That explains everything.
“As your physician, I approve,” says the physician who’s acting like anything but. “Either way, you two are going to stay here until we resolve this little issue you’re both having.” Ziegler flips open her notebook and clicks her pen. “I have spoken to you both individually before--”
“I was spoken at,” Widowmaker says.
“--but never together. As the team doctor, it’s my responsibility to ensure that we remain cohesive, and both of you,” she points her pen at Widowmaker and Tracer in succession, “are decidedly not. Now let’s get to the bottom of why, though I do have a slight idea.”
“You know why.” That comes out as a hiss. Widowmaker is already running through the Google search she’s going to do after this. Local malpractice lawyer. Pro-bono.
“Yes, but why? ”
“Adding italics to your words does not make it philosophical.”
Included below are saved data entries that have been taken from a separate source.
(** * ProxyDestination: per-destination health tracking and probe scheduling

    A shallow embedding of [mcrouter/ProxyDestination.cpp].  Every member
    function of [ProxyDestination] becomes a computation in a small
    state-and-abort monad over the object it is invoked on, the owning
    [proxy_t], the shared [TkoTracker] and a history of the calls made to
    collaborators that live outside this translation unit.

    Conventions:
    - C++ [int], [size_t], [uint64_t] and [std::chrono::milliseconds] values
      are integers in [Z].  The only arithmetic that can leave the machine
      range is the conversion of a [double] back to an integer type; see
      [double_to_int] and [double_to_uint64].
    - The [double] values of the probe backoff and jitter are exact rationals
      in [Q]: the product of an [int] by 1.5 is exact in binary64, the jitter
      is not, so the microseconds of a timer are known here up to the effect
      of rounding and are stated as bounds.  A conversion from [double] to an
      integer type truncates toward zero.
    - The smoothing factor of the latency average is an IEEE-754 binary64
      value ([double]), computed with the operations of [SpecFloat].
    - [FBI_ASSERT] and [CHECK] abort the computation when their condition is
      false. *)

From Stdlib Require Import ZArith QArith Qround Lqa Lia.
From Corelib Require Import SpecFloat.
From stdpp Require Import base decidable option list gmap.

Local Open Scope Z_scope.

(** ** Enumerations of the source *)

Inductive ProxyDestinationState := kNew | kUp | kTko | kClosed | kDown.

Inductive stat_name_t :=
  | num_servers_new_stat
  | num_servers_up_stat
  | num_servers_closed_stat
  | num_servers_down_stat
  | num_stats.

Inductive TkoLogEvent := MarkHardTko | MarkSoftTko | UnMarkTko | RemoveFromConfig.

Inductive mc_op_t := mc_op_version.

#[global] Instance ProxyDestinationState_eq_dec : EqDecision ProxyDestinationState.
Proof. solve_decision. Defined.

#[global] Instance stat_name_t_eq_dec : EqDecision stat_name_t.
Proof. solve_decision. Defined.

#[global] Instance TkoLogEvent_eq_dec : EqDecision TkoLogEvent.
Proof. solve_decision. Defined.

(** Addresses of [ProxyDestination] objects ([this]). *)
Definition dest_id := Z.

(** ** Constants of the anonymous namespace *)

Definition kProbeExponentialFactor : Q := 15 # 10.
Definition kProbeJitterMin : Q := 5 # 100.
Definition kProbeJitterMax : Q := 5 # 10.
Definition kProbeJitterDelta : Q := (kProbeJitterMax - kProbeJitterMin)%Q.

(** Conversion of a [double] to an integer type: the fractional part is
    discarded. *)
Definition trunc (q : Q) : Z := Z.quot (Qnum q) (Z.pos (Qden q)).

Definition INT_MIN : Z := -2147483648.
Definition INT_MAX : Z := 2147483647.

(** Conversion to [int].  For a value whose integral part does not fit,
    C++ leaves the result undefined; the conversion instruction of x86-64
    delivers [INT_MIN]. *)
Definition double_to_int (q : Q) : Z :=
  let z := trunc q in
  if (z <? INT_MIN) || (z >? INT_MAX) then INT_MIN else z.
“Hmm. Avoidant.” Scribble. “Lena?”
“What? Me? I didn’t do anything!”
“You didn’t. But your chronal accelerator always overheating near Amelie is a symptom of a deeper issue.”
“Whoa, wait, we talked about this. I told you Winston’s gonna look at it as soon as he has time.”
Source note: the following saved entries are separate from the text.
(** X5. Every identifier in a reachable store has the 36 characters of a
    UUID, so an update whose body decodes and whose path names anything
    else, the empty identifier of [PATCH /todos/] included, matches no
    record: it is answered with 404 and the store is left as it was. *)
Theorem update_with_malformed_id_not_found (cs : list Call) (c : Call)
    (id : string) (u : StatusUpdate) :
  route c = PATCH_todos →
  URL_Path (request c) = "/todos/" +:+ id →
  json_Decode (Body (request c)) zero = (u, None) →
  String.length id ≠ 36%nat →
  let s := run rt cs initial in
  Forall (λ t, String.length (ID t) = 36%nat) (todos s) ∧
  todos (serve rt s c) = todos s ∧
  calls (serve rt s c) = [http_Error_call "Todo not found" StatusNotFound].
Proof.
  intros Hr Hpath H Hlen s.
  pose proof (run_id_lengths cs) as Hids. fold s in Hids.
  split; [done|].
  assert (Hmiss : Forall (λ x, ID x ≠ id) (todos s)).
  { eapply Forall_impl; [exact Hids|]. intros x Hx Heq. simpl in Hx.
    apply Hlen. by rewrite <- Heq. }
  unfold serve.
  rewrite (serve_patch_miss rt s c id u); try done.
  rewrite Hpath. apply string_from_app.
Qed.

(** What a request adds to the titles and descriptions in the store. *)
Lemma serve_texts (s : State) (c : Call) :
  (λ t, (Title t, Description t)) <$> todos (serve rt s c) =
  ((λ t, (Title t, Description t)) <$> todos s) ++
  match created_by c with
  | Some v => [(Title v, Description v)]
  | None => []
  end.
Proof.
  unfold created_by.
  destruct (serve_outcome rt s c)
    as [[Hr ->]|[[Hr ->]|[(Hr & v & err & H & ->)|[(Hr & v & H & ->)|
        [(Hr & Hp & ->)|[(Hr & id & u & err & Hp & H & ->)|
        [(Hr & id & u & Hp & H & Hmiss & ->)|
         (Hr & id & u & l1 & t & l2 & Hp & H & Hs & Hl1 & Ht & ->)]]]]]]];
    rewrite Hr; simpl; rewrite ?H, ?app_nil_r; try done.
  - by rewrite fmap_app.
  - by rewrite Hs, !fmap_app.
Qed.

(** X7. Whatever else is requested in between, updates included, the store
    holds one record per create whose body decoded, in the order of the
    creates, each with the [title] and [description] of its body. *)
Theorem store_lists_the_creates (cs : list Call) :
  let s := run rt cs initial in
  (λ t, (Title t, Description t)) <$> todos s =
    (λ v, (Title v, Description v)) <$> omap created_by cs ∧
  length (todos s) = length (omap created_by cs) ∧
  length (todos s) = draws s.
Proof.
  simpl.
  assert (Htexts : (λ t, (Title t, Description t)) <$> todos (run rt cs initial) =
                   (λ v, (Title v, Description v)) <$> omap created_by cs).
  { induction cs as [|c cs IH] using rev_ind; [done|].
    rewrite run_snoc, serve_texts, IH, omap_app, fmap_app. simpl.
    by destruct (created_by c). }
  split; [done|]. split.
  - apply (f_equal length) in Htexts. by rewrite !length_fmap in Htexts.
  - pose proof (run_ids rt cs) as Hids. simpl in Hids.
    apply (f_equal length) in Hids.
    by rewrite !length_fmap, length_seq in Hids.
Qed.

(** On a clock that never runs backwards no record was updated later than
    the next reading of the clock. *)
Lemma run_updated_bound (cs : list Call) :
  (∀ n, clock rt n ≤ clock rt (S n)) →
  let s := run rt cs initial in
  Forall (λ t, UpdatedAt t ≤ clock rt (ticks s)) (todos s).
Proof.
  intros Hmono. induction cs as [|c cs IH] using rev_ind; [by constructor|].
  rewrite run_snoc. simpl in *.
  set (s := run rt cs initial) in *.
  assert (Hlater : ∀ n t, (ticks s ≤ n)%nat →
            UpdatedAt t ≤ clock rt (ticks s) → UpdatedAt t ≤ clock rt n).
  { intros n t Hn ?. pose proof (clock_mono_le rt _ _ Hmono Hn). lia. }
  destruct (serve_effect rt s c)
    as [Ht _ Hk|v _ _ Ht _ Hk|id u l1 t l2 _ _ _ Hs _ _ Ht _ Hk].
  - rewrite Ht. eapply Forall_impl; [exact IH|]. intros t. apply Hlater. lia.
  - rewrite Ht, Hk. apply Forall_app. split.
    + eapply Forall_impl; [exact IH|]. intros t. apply Hlater. lia.
    + constructor; [|constructor]. unfold created; simpl.
      pose proof (Hmono (S (ticks s))). lia.
  - rewrite Ht, Hk. rewrite Hs in IH.
    apply Forall_app in IH as [IH1 IH2]. apply Forall_cons in IH2 as [_ IH2].
    apply Forall_app. split; [|constructor].
    + eapply Forall_impl; [exact IH1|]. intros x. apply Hlater. lia.
    + unfold updated; simpl. apply Hmono.
    + eapply Forall_impl; [exact IH2|]. intros x. apply Hlater. lia.
Qed.

(** X10. On a clock that never runs backwards the [updated_at] of a record
    never decreases: through any further requests the record at a position
    of a reachable store has an [updated_at] no earlier than before. *)
Theorem updated_at_never_decreases (cs1 cs2 : list Call) (i : nat) (t t' : Todo) :
  (∀ n, clock rt n ≤ clock rt (S n)) →
  todos (run rt cs1 initial) !! i = Some t →
  todos (run rt (cs1 ++ cs2) initial) !! i = Some t' →
  UpdatedAt t ≤ UpdatedAt t'.
Proof.
  intros Hmono. revert t'.
  induction cs2 as [|c cs2 IH] using rev_ind; intros t' Ht Ht'.
  - rewrite app_nil_r in Ht'. assert (t' = t) as -> by congruence. lia.
  - rewrite app_assoc, run_snoc in Ht'.
    destruct (run_keeps_records cs2 (run rt cs1 initial) i t Ht) as (t1 & H1 & _).
    rewrite <- run_app in H1.
    specialize (IH t1 Ht H1).
    destruct (serve_keeps_records _ c i t1 H1) as (t2 & H2 & _ & _ & _ & _ & _ & Hup).
    assert (t2 = t') as -> by congruence.
    destruct Hup as [-> | ->]; [done|].
    pose proof (run_updated_bound (cs1 ++ cs2) Hmono) as Hb. simpl in Hb.
    rewrite Forall_forall in Hb.
    assert (Hin : t1 ∈ todos (run rt (cs1 ++ cs2) initial))
      by (apply list_elem_of_lookup; eauto).
    specialize (Hb _ Hin). lia.
Qed.

End Lifecycle.

(** ** Requests in sequence *)

Section Sequences.

Context (rt : Runtime).
Context `{TT : !JSONTarget Todo, TU : !JSONTarget StatusUpdate}.

Lemma path_suffix (r : Request) (id : string) :
  URL_Path r = "/todos/" +:+ id →
  string_from (String.length "/todos/") (URL_Path r) = Some id.
Proof. intros ->. apply string_from_app. Qed.

Lemma member_first_match (id : string) (l : list Todo) :
  id ∈ ID <$> l →
  ∃ l1 t l2, l = l1 ++ t :: l2 ∧ Forall (λ x, ID x ≠ id) l1 ∧ ID t = id.
Proof.
  intros Hin. destruct (first_match id l) as [Hmiss|H]; [|done].
  apply list_elem_of_fmap in Hin as (x & Hx & Hxin).
  rewrite Forall_forall in Hmiss. by destruct (Hmiss x Hxin).
Qed.

(** X8. Completing a todo and then setting it to another status: the record
    ends with the second status and the second reading of the clock as
    [updated_at], and keeps as [completed_at] the time of the completion;
    the store keeps its length. *)
Theorem complete_then_reopen (s : State) (c1 c2 : Call) (id : string)
    (u1 u2 : StatusUpdate) :
  route c1 = PATCH_todos → route c2 = PATCH_todos →
  URL_Path (request c1) = "/todos/" +:+ id →
  URL_Path (request c2) = "/todos/" +:+ id →
  json_Decode (Body (request c1)) zero = (u1, None) →
  json_Decode (Body (request c2)) zero = (u2, None) →
  update_Status u1 = StatusCompleted →
  update_Status u2 ≠ StatusCompleted →
  id ∈ ID <$> todos s →
  let s' := serve rt (serve rt s c1) c2 in
  ∃ i t t',
    todos s !! i = Some t ∧ ID t = id ∧
    todos s' !! i = Some t' ∧
    length (todos s') = length (todos s) ∧
    Status t' = update_Status u2 ∧
    UpdatedAt t' = clock rt (S (ticks s)) ∧
    CompletedAt t' = Some (clock rt (ticks s)).
Proof.
  intros Hr1 Hr2 Hp1%path_suffix Hp2%path_suffix H1 H2 Hu1 Hu2 Hin s'.
  destruct (member_first_match id (todos s) Hin) as (l1 & t & l2 & Hs & Hl1 & Ht).
  set (t1 := updated u1 (clock rt (ticks s)) t).
  assert (Hs1 : serve rt s c1 =
            mkState (l1 ++ t1 :: l2) (S (ticks s)) (draws s) true (conn_error c1)
              (responded StatusOK (any_Todo t1) (conn_error c1))).
  { unfold serve. by rewrite (serve_patch_hit rt s c1 id u1 l1 t l2). }
  set (t2 := updated u2 (clock rt (S (ticks s))) t1).
  assert (Hs2 : todos s' = l1 ++ t2 :: l2).
  { unfold s'. rewrite Hs1. unfold serve.
    by rewrite (serve_patch_hit rt _ c2 id u2 l1 t1 l2). }
  exists (length l1), t, t2.
  rewrite Hs2, Hs, !list_lookup_middle by done.
  repeat split; try done.
  - by rewrite !length_app.
  - unfold t2, t1, updated; simpl. apply String.eqb_neq in Hu2.
    rewrite Hu2, Hu1. done.
Qed.

(** X9. A todo that has just been created is the one an update by its
    identifier reaches, provided no older record carries that identifier:
    the older records stay as they were, and the new one, and the response,
    has the [title] and [description] of the create, its [created_at], the
    status of the update and the third reading of the clock as
    [updated_at]. *)
Theorem create_then_update (s : State) (c p : Call) (v : Todo) (u : StatusUpdate) :
  let id := UUID_String (entropy rt (draws s)) in
  route c = POST_todos →
  json_Decode (Body (request c)) zero = (v, None) →
  id ∉ (ID <$> todos s) →
  route p = PATCH_todos →
  URL_Path (request p) = "/todos/" +:+ id →
  json_Decode (Body (request p)) zero = (u, None) →
  let now := clock rt (S (S (ticks s))) in
  let t := mkTodo id (Title v) (Description v) (update_Status u)
             (clock rt (ticks s)) now
             (if String.eqb (update_Status u) StatusCompleted
              then Some now else CompletedAt v) in
  let s' := serve rt (serve rt s c) p in
  todos s' = todos s ++ [t] ∧
  calls s' = responded StatusOK (any_Todo t) (conn_error p).
Proof.
  intros id Hc Hv Hfresh Hp Hpath%path_suffix Hu now t s'.
  assert (Hs1 : serve rt s c =
            mkState (todos s ++ [created rt v s]) (S (S (ticks s))) (S (draws s))
              true (conn_error c)
              (responded StatusCreated (any_Todo (created rt v s)) (conn_error c))).
  { unfold serve. by rewrite (serve_post_ok rt s c v). }
  assert (Hmiss : Forall (λ x, ID x ≠ id) (todos s)).
  { apply Forall_forall. intros x Hx Heq. apply Hfresh.
    apply list_elem_of_fmap. by exists x. }
  unfold s'. rewrite Hs1. unfold serve.
  by rewrite (serve_patch_hit rt _ p id u (todos s) (created rt v s) []).
Qed.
“Ah, but he did look at it, did he not? And he couldn’t find anything wrong with it.”
“Yeah, well, he just needs to look harder. Also why is this about me? Widow’s the one who violated me then chased me around trying to kill me and ran us off a cliff!”
“You threw us off a cliff.”
“Yeah but you decided to interrogate me next to a cliff and I was just trying to save you okay?”
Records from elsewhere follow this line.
(** A pod with two crash-looping containers on a new controller: one alert. *)
Lemma at_most_one_alert_per_pass_witness :
  (length (posts (snd (handlePodUpdate
                         (Scenario.world ∅ Scenario.T0 ("", None) (fun _ => None))
                         Scenario.podTwo NewController))) <= 1)%nat.
Proof.
  apply (at_most_one_alert_per_pass
           (Scenario.world ∅ Scenario.T0 ("", None) (fun _ => None))
           Scenario.podTwo NewController).
  replace (backoffWindow Scenario.podTwo) with 600000000000
    by (vm_compute; reflexivity).
  intros i j Hi Hij Hj. simpl in *. unfold Scenario.clockFrom. lia.
Defined.

(** X10.  When no timestamp is stored under the name of an opted-in pod (and
    the clock reads an instant since 1970), a pass over the pod alerts for its
    first crash-looping container, whatever the pod's window: the alert is the
    first thing the pass posts. *)
Theorem first_crashlooping_container_alerts (env : Env) (pod : Pod)
    (c : Controller) (before after : list ContainerStatus)
    (ct : ContainerStatus) :
  timeouts c !! Name pod = None ->
  time.unixEpoch <= Now env (ticks c) ->
  optedIn pod ->
  ContainerStatuses pod = before ++ ct :: after ->
  Forall (fun x => ~ isCrashLooping x) before ->
  isCrashLooping ct ->
  exists more,
    posts (snd (handlePodUpdate env pod c))
    = posts c ++ alertFor env pod ct :: more.
Proof.
  intros Hnone Hclock Hopt Hsplit Hbefore Hcl.
  unfold handlePodUpdate. rewrite Hsplit.
  assert (Hpre : forRange before (handleContainer env pod) c = (Return tt, c)).
  { clear Hsplit. induction before as [|x before IH]; [reflexivity|].
    inversion Hbefore; subst.
    rewrite (forRange_cons _ _ _ _ c
               (handleContainer_not_crashlooping env pod x c ltac:(assumption))).
    apply IH. assumption. }
  rewrite (forRange_app _ _ _ _ _ Hpre).
  rewrite (forRange_cons _ _ _ _ _
             (handleContainer_alert env pod ct c Hcl Hopt
                (debouncePasses_fresh env pod c Hnone Hclock))).
  match goal with |- context [forRange after _ ?c2] =>
    destruct (forRange_posts env pod after c2) as (new & Hp & _ & _) end.
  exists new. rewrite Hp. simpl. rewrite <- app_assoc. reflexivity.
Qed.

(** The pod [default/pod-a] with two crash-looping containers on a new
    controller: the first post is the alert for [main]. *)
Lemma first_crashlooping_container_alerts_witness :
  let env := Scenario.world ∅ Scenario.T0 ("", None) (fun _ => None) in
  exists more,
    posts (snd (handlePodUpdate env Scenario.podTwo NewController))
    = alertFor env Scenario.podTwo (Scenario.crashLooping "main") :: more.
Proof.
  cbv zeta.
  apply (first_crashlooping_container_alerts
           (Scenario.world ∅ Scenario.T0 ("", None) (fun _ => None))
           Scenario.podTwo NewController []
           [Scenario.crashLooping "sidecar"] (Scenario.crashLooping "main")).
  - reflexivity.
  - vm_compute. discriminate.
  - reflexivity.
  - reflexivity.
  - constructor.
  - split; [reflexivity|]. eexists. split; reflexivity.
Defined.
“And look at where we are now.”
“Okay. That’s fair. Touché.”
While they were arguing, the scribbling reaches a feverish speed, the scratch scratch of nib against paper is grating, and Widowmaker gives Ziegler her best death glare. Unfortunately, it isn’t effective, because glaring in a neck brace is about as threatening as the barks of a small dog in a purse.
“Violated,” Ziegler says. Oh. Oh no. “Can you elaborate further on that, Lena?”
That stupid pup and her stupid yapping mouth. “She misspoke. She meant hurt. Physically. I physically hurt her.”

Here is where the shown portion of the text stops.